Task statement ▸
Please give back word for word the lines of the material below between the line containing "(sid : Z) : prog" and the line containing "Definition UpsertReconciliation (arg", inclusive.

Dataset records ▸
BEGIN
(* ===== verification/Queries.v ===== *)
(** * The generated store

    Models src/internal/store/sqlcgen: the Scan and Value methods of the ENUM types (models.go) and
    the queries (live_revenue.sql.go) over a handle that is the database or a transaction (db.go).
    The services have these statements inline; the queries are the same statements behind typed
    parameters and rows. *)

From S2P Require Import Prelude GoInt GoStrings Sha256 Json JsonDecode JsonRoundtrip Schema Prog Sql Wp Events Ledger WellFormed Preserve Money Recharge Gift GiftSpec Invariants InternalEvents Decode ReadModels Settlement Points Wp2 Relay.

(** ** ENUM columns in Go *)

(** driver.Value *)
Inductive driver_value :=
| DNil
| DInt64 (v : Z)
| DFloat64 (v : Z)
| DBool (b : bool)
| DBytes (s : string)
| DString (s : string)
| DTime (t : Z).

(** The T verb. *)
Definition type_name (v : driver_value) : string :=
  match v with
  | DNil => "<nil>" | DInt64 _ => "int64" | DFloat64 _ => "float64" | DBool _ => "bool"
  | DBytes _ => "[]uint8" | DString _ => "string" | DTime _ => "time.Time"
  end.

(** A Go ENUM type is a string; [Scan] takes any text. The pointer receiver is the state [e]. *)
Definition enum_Scan (name : string) (src : driver_value) (e : string) : string * option go_err :=
  match src with
  | DBytes s => (s, None)
  | DString s => (s, None)
  | _ => (e, Some (ErrText ("unsupported scan type for " +:+ name +:+ ": " +:+ type_name src)))
  end.

(** The Null types: the value and [Valid]. *)
Record NullEnum := { ne_Value : string; ne_Valid : bool }.

Definition null_Scan (scan : driver_value → string → string * option go_err) (value : driver_value)
    (ns : NullEnum) : NullEnum * option go_err :=
  match value with
  | DNil => ({| ne_Value := ""; ne_Valid := false |}, None)
  | _ =>
      let '(e, err) := scan value (ne_Value ns) in
      ({| ne_Value := e; ne_Valid := true |}, err)
  end.

Definition null_Value (ns : NullEnum) : res driver_value :=
  if negb (ne_Valid ns) then ROk DNil else ROk (DString (ne_Value ns)).

Definition CampaignPointLedgerReason_Scan := enum_Scan "CampaignPointLedgerReason".
Definition NullCampaignPointLedgerReason_Scan := null_Scan CampaignPointLedgerReason_Scan.
Definition NullCampaignPointLedgerReason_Value := null_Value.

Definition FanPointLedgerReason_Scan := enum_Scan "FanPointLedgerReason".
Definition NullFanPointLedgerReason_Scan := null_Scan FanPointLedgerReason_Scan.
Definition NullFanPointLedgerReason_Value := null_Value.

Definition GiftOrdersStatus_Scan := enum_Scan "GiftOrdersStatus".
Definition NullGiftOrdersStatus_Scan := null_Scan GiftOrdersStatus_Scan.
Definition NullGiftOrdersStatus_Value := null_Value.

Definition LiveMatchesMode_Scan := enum_Scan "LiveMatchesMode".
Definition NullLiveMatchesMode_Scan := null_Scan LiveMatchesMode_Scan.
Definition NullLiveMatchesMode_Value := null_Value.

Definition LiveMatchesStatus_Scan := enum_Scan "LiveMatchesStatus".
Definition NullLiveMatchesStatus_Scan := null_Scan LiveMatchesStatus_Scan.
Definition NullLiveMatchesStatus_Value := null_Value.

Definition LiveSessionsStatus_Scan := enum_Scan "LiveSessionsStatus".
Definition NullLiveSessionsStatus_Scan := null_Scan LiveSessionsStatus_Scan.
Definition NullLiveSessionsStatus_Value := null_Value.

Definition ReconciliationResultsStatus_Scan := enum_Scan "ReconciliationResultsStatus".
Definition NullReconciliationResultsStatus_Scan := null_Scan ReconciliationResultsStatus_Scan.
Definition NullReconciliationResultsStatus_Value := null_Value.

Definition UsersAccountStanding_Scan := enum_Scan "UsersAccountStanding".
Definition NullUsersAccountStanding_Scan := null_Scan UsersAccountStanding_Scan.
Definition NullUsersAccountStanding_Value := null_Value.

Definition UsersAccountType_Scan := enum_Scan "UsersAccountType".
Definition NullUsersAccountType_Scan := null_Scan UsersAccountType_Scan.
Definition NullUsersAccountType_Value := null_Value.

Definition WalletAccountsCurrency_Scan := enum_Scan "WalletAccountsCurrency".
Definition NullWalletAccountsCurrency_Scan := null_Scan WalletAccountsCurrency_Scan.
Definition NullWalletAccountsCurrency_Value := null_Value.

Definition WalletTransactionsTxType_Scan := enum_Scan "WalletTransactionsTxType".
Definition NullWalletTransactionsTxType_Scan := null_Scan WalletTransactionsTxType_Scan.
Definition NullWalletTransactionsTxType_Value := null_Value.

(** What a Null type writes is read back: the driver gives NULL, or the text as bytes. *)
Definition stored (v : driver_value) : driver_value :=
  match v with DString s => DBytes s | v => v end.

Lemma null_roundtrip name ns old :
  ∃ v, null_Value ns = ROk v
    ∧ null_Scan (enum_Scan name) (stored v) old
      = (if ne_Valid ns then ns else {| ne_Value := ""; ne_Valid := false |}, None).
Proof. destruct ns as [s []]; simpl; by eexists. Qed.

(** A stored value of a column reads as one of the declared constants. *)
Lemma enum_scanned {A} `{Enum A} name (x : A) old :
  enum_Scan name (DBytes (enum_text x)) old = (enum_text x, None) ∧ enum_of_text (enum_text x) = Some x.
Proof. split; [done|apply enum_of_text_text]. Qed.

(** ** Queries *)

(** DBTX: the database ([db_exec]) or a transaction ([tx_exec]). *)
Definition DBTX : Type := ∀ R, stmt R → prog SqlE (res R).
Arguments DBTX : clear implicits.

Definition on_db : DBTX := λ R s, db_exec s.
Definition WithTx : DBTX := λ R s, tx_exec s.

Section queries.
Context `{MySQL} `{OutboxOrder} (q : DBTX).

(** The error of a statement whose result is dropped. *)
Definition exec_err {R} (s : stmt R) : prog SqlE (option go_err) :=
  (let! r := q R s in Ret (match r with ROk _ => None | RErr e => Some e end))%prog.

(** INSERT INTO wallet_accounts (user_id, currency, available_balance) VALUES (?, 'COIN', 0) *)
Definition createWalletAccount (userID : Z) : stmt unit :=
  modify [KWallet userID]
    (λ t, first_violation
       [(match wallet_accounts t !! userID with Some _ => true | None => false end, ER_DUP_ENTRY);
        (user_missing t userID, ER_NO_REFERENCED_ROW)])
    (λ _, tt) (create_wallet userID).

Definition CreateWalletAccount (userID : Z) : prog SqlE (option go_err) :=
  exec_err (createWalletAccount userID).

Definition GetGiftCatalogItem (giftID : string) : prog SqlE (res GiftCatalog) := q _ (select_gift giftID).

(** Scan of the row into a GiftOrder: match_id and post_balance go through sql.NullInt64. *)
Definition scan_gift_order (o : GiftOrder) : res GiftOrder :=
  match scan_null_int64 (go_MatchID o), scan_null_int64 (go_PostBalance o) with
  | ROk _, ROk _ => ROk o
  | _, _ => RErr ErrScan
  end.

(** SELECT ... FROM gift_orders WHERE viewer_id = ? AND request_id = ? *)
Definition getGiftOrderByRequest (viewer : Z) (request : string) : stmt GiftOrder :=
  query (λ t,
    match List.find (same_gift_order viewer request) (gift_orders t) with
    | Some o => scan_gift_order o
    | None => RErr ErrNoRows
    end).

Definition GetGiftOrderByRequest (viewer : Z) (request : string) : prog SqlE (res GiftOrder) :=
  q _ (getGiftOrderByRequest viewer request).

Definition GetLiveMatch (matchID : Z) : prog SqlE (res LiveMatch) := q _ (select_match matchID).

(** SELECT live_session_id, creator_id, campaign_id, status, started_at, closed_at FROM live_sessions
    WHERE live_session_id = ? *)
Definition getLiveSession (id : Z) : stmt LiveSession :=
  query (λ t,
    match live_sessions t !! id with
    | Some s => match scan_null_int64 (ls_CampaignID s) with ROk _ => ROk s | RErr e => RErr e end
    | None => RErr ErrNoRows
    end).

Definition GetLiveSession (id : Z) : prog SqlE (res LiveSession) := q _ (getLiveSession id).

Definition GetRechargeRequest (viewer : Z) (request : string) : prog SqlE (res RechargeRequestRow) :=
  q _ (select_recharge viewer request).

Definition GetUser (userID : Z) : prog SqlE (res User) := q _ (select_user userID).

(** SELECT user_id, currency, available_balance FROM wallet_accounts
    WHERE user_id = ? AND currency = 'COIN' FOR UPDATE *)
Definition getWalletAccountForUpdate (userID : Z) : stmt WalletAccount :=
  query_for_update (KWallet userID) (λ t,
    match wallet_accounts t !! userID with Some a => ROk a | None => RErr ErrNoRows end).

Definition GetWalletAccountForUpdate (userID : Z) : prog SqlE (res WalletAccount) :=
  q _ (getWalletAccountForUpdate userID).

(** The params are the columns of the row but its key; sql.Result stands for LastInsertId. *)
Definition InsertGiftOrder (arg : GiftOrder) : prog SqlE (res Z) := q _ (insert_gift_order arg).

Definition InsertOutboxEvent (topic key payload : string) (createdAt : Z) : prog SqlE (res Z) :=
  q _ (insert_outbox_event topic key payload createdAt).

Definition InsertRechargeRequest (arg : RechargeRequestRow) : prog SqlE (option go_err) :=
  exec_err (insert_recharge_request arg).

Definition InsertWalletEntry (txID : Z) (account : string) (amount : Z) : prog SqlE (option go_err) :=
  exec_err (insert_wallet_entry txID account amount).

(** INSERT INTO wallet_transactions (...) VALUES (?, ?, ?, ?, ?), with a hash that may be NULL *)
Definition insertWalletTransaction (ty : WalletTransactionsTxType) (actor : Z) (request : string)
    (hash : option (list Z)) (ts : Z) : stmt Z :=
  insert_auto [KWalletTx actor ty (coll_key request)]
    (wallet_tx_violation ty actor request (default [] hash))
    next_tx_id bump_tx_id
    (λ tx_id, add_wallet_tx
       {| wt_TxID := tx_id; wt_TxType := ty; wt_ActorUserID := actor; wt_RequestID := request;
          wt_BodyHash := hash; wt_CreatedAt := ts |}).

Definition InsertWalletTransaction (ty : WalletTransactionsTxType) (actor : Z) (request : string)
    (hash : option (list Z)) (ts : Z) : prog SqlE (res Z) :=
  q _ (insertWalletTransaction ty actor request hash ts).

Definition close_session_at (ts : option Z) (s : LiveSession) : LiveSession :=
  {| ls_LiveSessionID := ls_LiveSessionID s; ls_CreatorID := ls_CreatorID s;
     ls_CampaignID := ls_CampaignID s; ls_Status := LiveSessionsStatusCLOSED;
     ls_StartedAt := ls_StartedAt s; ls_ClosedAt := ts |}.

(** UPDATE live_sessions SET status = 'CLOSED', closed_at = ? WHERE live_session_id = ? AND
    status = 'OPEN'; closed_at may be NULL *)
Definition markLiveSessionClosed (closedAt : option Z) (sid : Z) : stmt unit :=
  modify [KSession sid] (λ _, None) (λ _, tt)
    (set_live_sessions (alter (λ s, if is_open s then close_session_at closedAt s else s) sid)).

Definition MarkLiveSessionClosed (closedAt : option Z) (sid : Z) : prog SqlE (option go_err) :=
  exec_err (markLiveSessionClosed closedAt sid).

Definition mark_at (ts : option Z) (e : OutboxEvent) : OutboxEvent :=
  {| ob_EventID := ob_EventID e; ob_Topic := ob_Topic e; ob_EventKey := ob_EventKey e;
     ob_PayloadJson := ob_PayloadJson e; ob_PublishedAt := ts; ob_CreatedAt := ob_CreatedAt e |}.

(** UPDATE outbox_events SET published_at = ? WHERE event_id = ?; published_at may be NULL *)
Definition markOutboxPublished (publishedAt : option Z) (event : Z) : stmt unit :=
  modify [KOutbox event] (λ _, None) (λ _, tt)
    (set_outbox_events (map (λ e, if ob_EventID e =? event then mark_at publishedAt e else e))).

Definition MarkOutboxPublished (publishedAt : option Z) (event : Z) : prog SqlE (option go_err) :=
  exec_err (markOutboxPublished publishedAt event).

(** For a limit that is not negative. *)
Definition SelectOutboxBatchForPublish (limit : Z) : prog SqlE (res (list OutboxEvent)) :=
  q _ (select_unpublished limit).

Definition UpdateWalletBalance (balance userID : Z) : prog SqlE (option go_err) :=
  exec_err (update_wallet_balance balance userID).

Definition UpsertReconciliation (arg : ReconciliationResult) : prog SqlE (option go_err) :=
  exec_err (upsert_reconciliation arg).

Definition UpsertSettlement (arg : StreamSettlement) : prog SqlE (option go_err) :=
  exec_err (upsert_settlement arg).
End queries.

(** ** The queries and the statements of the services *)

(** The same answer, the same counters and the same writes, whatever the tables. *)
Definition stmt_equiv {R} (s s' : stmt R) : Prop :=
  s_waits s = s_waits s' ∧ ∀ t c,
    (s_exec s t c).1.1 = (s_exec s' t c).1.1 ∧ (s_exec s t c).2 = (s_exec s' t c).2
    ∧ ∀ v, (s_exec s t c).1.2 v = (s_exec s' t c).1.2 v.

#[export] Instance stmt_equiv_equivalence {R} : Equivalence (@stmt_equiv R).
Proof.
  split.
  - intros s. by split.
  - intros s s' [Hw He]. split; [done|]. intros t c. destruct (He t c) as (H1 & H2 & H3).
    split_and!; [done..|]. intros v. by rewrite H3.
  - intros s1 s2 s3 [Hw He] [Hw' He']. split; [by etrans|]. intros t c.
    destruct (He t c) as (H1 & H2 & H3), (He' t c) as (H1' & H2' & H3').
    split_and!; [by etrans..|]. intros v. by rewrite H3.
Qed.

Section agree.
Context `{MySQL}.

Lemma published_agrees ts event : stmt_equiv (markOutboxPublished (Some ts) event) (update_published ts event).
Proof.
  split; [done|]. intros t c. split_and!; [done..|]. intros v. simpl. unfold mark_rows.
  assert (Hrows : map (λ e, if ob_EventID e =? event then mark_at (Some ts) e else e) (outbox_events v)
    = map (λ e, if existsb (Z.eqb (ob_EventID e)) [event] then mark ts e else e) (outbox_events v)).
  { apply map_ext. intros e. simpl. by rewrite orb_false_r. }
  unfold set_outbox_events. by rewrite Hrows.
Qed.

(** The generated close drops the number of rows the service decides by. *)
Lemma closed_agrees ts sid t c v :
  (s_exec (markLiveSessionClosed (Some ts) sid) t c).1.2 v = (s_exec (update_close sid ts) t c).1.2 v.
Proof. done. Qed.

Lemma wallet_tx_agrees ty actor request hash ts :
  stmt_equiv (insertWalletTransaction ty actor request (Some hash) ts)
    (insert_wallet_transaction ty actor request hash ts).
Proof. split; done. Qed.

(** The generated insert of a wallet is the service's for a new wallet and error 1062 for another. *)
Lemma wallet_account_agrees u t c :
  s_exec (createWalletAccount u) t c
  = match wallet_accounts t !! u with
    | None => s_exec (ensure_wallet_account u) t c
    | Some _ => (RErr (MySQLError ER_DUP_ENTRY), id, c)
    end.
Proof. simpl. by destruct (wallet_accounts t !! u) eqn:E; simpl; rewrite ?E. Qed.
End agree.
END
Result of the task ▸
Definition MarkLiveSessionClosed (closedAt : option Z) (sid : Z) : prog SqlE (option go_err) :=
  exec_err (markLiveSessionClosed closedAt sid).

Definition mark_at (ts : option Z) (e : OutboxEvent) : OutboxEvent :=
  {| ob_EventID := ob_EventID e; ob_Topic := ob_Topic e; ob_EventKey := ob_EventKey e;
     ob_PayloadJson := ob_PayloadJson e; ob_PublishedAt := ts; ob_CreatedAt := ob_CreatedAt e |}.

(** UPDATE outbox_events SET published_at = ? WHERE event_id = ?; published_at may be NULL *)
Definition markOutboxPublished (publishedAt : option Z) (event : Z) : stmt unit :=
  modify [KOutbox event] (λ _, None) (λ _, tt)
    (set_outbox_events (map (λ e, if ob_EventID e =? event then mark_at publishedAt e else e))).

Definition MarkOutboxPublished (publishedAt : option Z) (event : Z) : prog SqlE (option go_err) :=
  exec_err (markOutboxPublished publishedAt event).

(** For a limit that is not negative. *)
Definition SelectOutboxBatchForPublish (limit : Z) : prog SqlE (res (list OutboxEvent)) :=
  q _ (select_unpublished limit).

Definition UpdateWalletBalance (balance userID : Z) : prog SqlE (option go_err) :=
  exec_err (update_wallet_balance balance userID).

Definition UpsertReconciliation (arg : ReconciliationResult) : prog SqlE (option go_err) :=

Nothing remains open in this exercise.